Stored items

/---

(* ===== verification/Vaddr.v ===== *)
(** * threads/vaddr.h, threads/loader.h and lib/round.h: page numbers and offsets *)

From S2P Require Import Prelude.

Definition PGBITS : Z := 12.
Definition PGSIZE : Z := 4096.
Definition BITMASK (shift cnt : Z) : Z := u32 (Z.shiftl (u32 (Z.shiftl 1 cnt) - 1) shift).
Definition PGMASK : Z := BITMASK 0 PGBITS.

Definition pg_ofs (va : Z) : Z := Z.land va PGMASK.
Definition pg_no (va : Z) : Z := Z.shiftr va PGBITS.
Definition pg_round_up (va : Z) : Z := Z.land (u32 (va + PGSIZE - 1)) (u32 (Z.lnot PGMASK)).
Definition pg_round_down (va : Z) : Z := Z.land va (u32 (Z.lnot PGMASK)).

Definition LOADER_PHYS_BASE : Z := 0xc0000000.
Definition PHYS_BASE : Z := LOADER_PHYS_BASE.
Definition is_user_vaddr (vaddr : Z) : bool := bool_decide (vaddr < PHYS_BASE).
Definition is_kernel_vaddr (vaddr : Z) : bool := bool_decide (vaddr >= PHYS_BASE).
Definition ptov (paddr : Z) : res Z :=
  ASSERT bool_decide (paddr < PHYS_BASE); Ret (u32 (paddr + PHYS_BASE)).
Definition vtop (vaddr : Z) : res Z :=
  ASSERT is_kernel_vaddr vaddr; Ret (u32 (vaddr - PHYS_BASE)).

(** The macros of round.h, on [size_t] operands. *)
Definition DIV_ROUND_UP (x step : Z) : Z := u32 (x + step - 1) / step.
Definition ROUND_UP (x step : Z) : Z := u32 (u32 (x + step - 1) / step * step).
Definition ROUND_DOWN (x step : Z) : Z := x / step * step.

(** ** What the bit operations compute *)

Lemma pg_ofs_mod va : pg_ofs va = va mod 4096.
Proof. unfold pg_ofs. change PGMASK with (Z.ones 12). by rewrite Z.land_ones by lia. Qed.

Lemma pg_no_div va : pg_no va = va / 4096.
Proof. unfold pg_no. by rewrite Z.shiftr_div_pow2 by (unfold PGBITS; lia). Qed.

Lemma land_notmask va : is_u32 va -> Z.land va (u32 (Z.lnot PGMASK)) = va - va mod 4096.
Proof.
  intros Hva. assert (E : va = Z.lor (Z.land va (u32 (Z.lnot PGMASK))) (pg_ofs va)).
  { apply Z.bits_inj'. intros k Hk. unfold pg_ofs. change PGMASK with (Z.ones 12). rewrite Z.lor_spec, !Z.land_spec.
    unfold u32. destruct (Z_lt_ge_dec k 32).
    - rewrite Z.mod_pow2_bits_low, Z.lnot_spec by lia. by destruct (Z.testbit va k), (Z.testbit (Z.ones 12) k).
    - apply is_u32_bits in Hva as [_ Hva]. by rewrite Hva by lia. }
  assert (D : Z.land (Z.land va (u32 (Z.lnot PGMASK))) (pg_ofs va) = 0).
  { apply Z.bits_inj'. intros k Hk. unfold pg_ofs. change PGMASK with (Z.ones 12). rewrite !Z.land_spec, Z.bits_0.
    unfold u32. destruct (Z_lt_ge_dec k 32).
    - rewrite Z.mod_pow2_bits_low, Z.lnot_spec by lia. by destruct (Z.testbit va k), (Z.testbit (Z.ones 12) k).
    - apply is_u32_bits in Hva as [_ Hva]. by rewrite Hva by lia. }
  rewrite <- Z.lxor_lor in E by exact D.
  rewrite <- Z.add_nocarry_lxor in E by exact D. rewrite pg_ofs_mod in E. lia.
Qed.

Lemma pg_round_down_eq va : is_u32 va -> pg_round_down va = va - va mod 4096.
Proof. apply land_notmask. Qed.

Lemma pg_round_up_eq va : 0 <= va -> va + 4095 < 2 ^ 32 -> pg_round_up va = (va + 4095) / 4096 * 4096.
Proof.
  intros H0 H. unfold pg_round_up, PGSIZE. rewrite u32_small by lia. rewrite land_notmask by (unfold is_u32; lia).
  replace (va + 4096 - 1) with (va + 4095) by lia. Z.div_mod_to_equations. lia.
Qed.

\---

What is required
Print exactly the lines from the beginning of the entries through the line with "Definition ROUND_DOWN (x". Output nothing more.

Written answer
(* ===== verification/Vaddr.v ===== *)
(** * threads/vaddr.h, threads/loader.h and lib/round.h: page numbers and offsets *)

From S2P Require Import Prelude.

Definition PGBITS : Z := 12.
Definition PGSIZE : Z := 4096.
Definition BITMASK (shift cnt : Z) : Z := u32 (Z.shiftl (u32 (Z.shiftl 1 cnt) - 1) shift).
Definition PGMASK : Z := BITMASK 0 PGBITS.

Definition pg_ofs (va : Z) : Z := Z.land va PGMASK.
Definition pg_no (va : Z) : Z := Z.shiftr va PGBITS.
Definition pg_round_up (va : Z) : Z := Z.land (u32 (va + PGSIZE - 1)) (u32 (Z.lnot PGMASK)).
Definition pg_round_down (va : Z) : Z := Z.land va (u32 (Z.lnot PGMASK)).

Definition LOADER_PHYS_BASE : Z := 0xc0000000.
Definition PHYS_BASE : Z := LOADER_PHYS_BASE.
Definition is_user_vaddr (vaddr : Z) : bool := bool_decide (vaddr < PHYS_BASE).
Definition is_kernel_vaddr (vaddr : Z) : bool := bool_decide (vaddr >= PHYS_BASE).
Definition ptov (paddr : Z) : res Z :=
  ASSERT bool_decide (paddr < PHYS_BASE); Ret (u32 (paddr + PHYS_BASE)).
Definition vtop (vaddr : Z) : res Z :=
  ASSERT is_kernel_vaddr vaddr; Ret (u32 (vaddr - PHYS_BASE)).

(** The macros of round.h, on [size_t] operands. *)
Definition DIV_ROUND_UP (x step : Z) : Z := u32 (x + step - 1) / step.
Definition ROUND_UP (x step : Z) : Z := u32 (u32 (x + step - 1) / step * step).
Definition ROUND_DOWN (x step : Z) : Z := x / step * step.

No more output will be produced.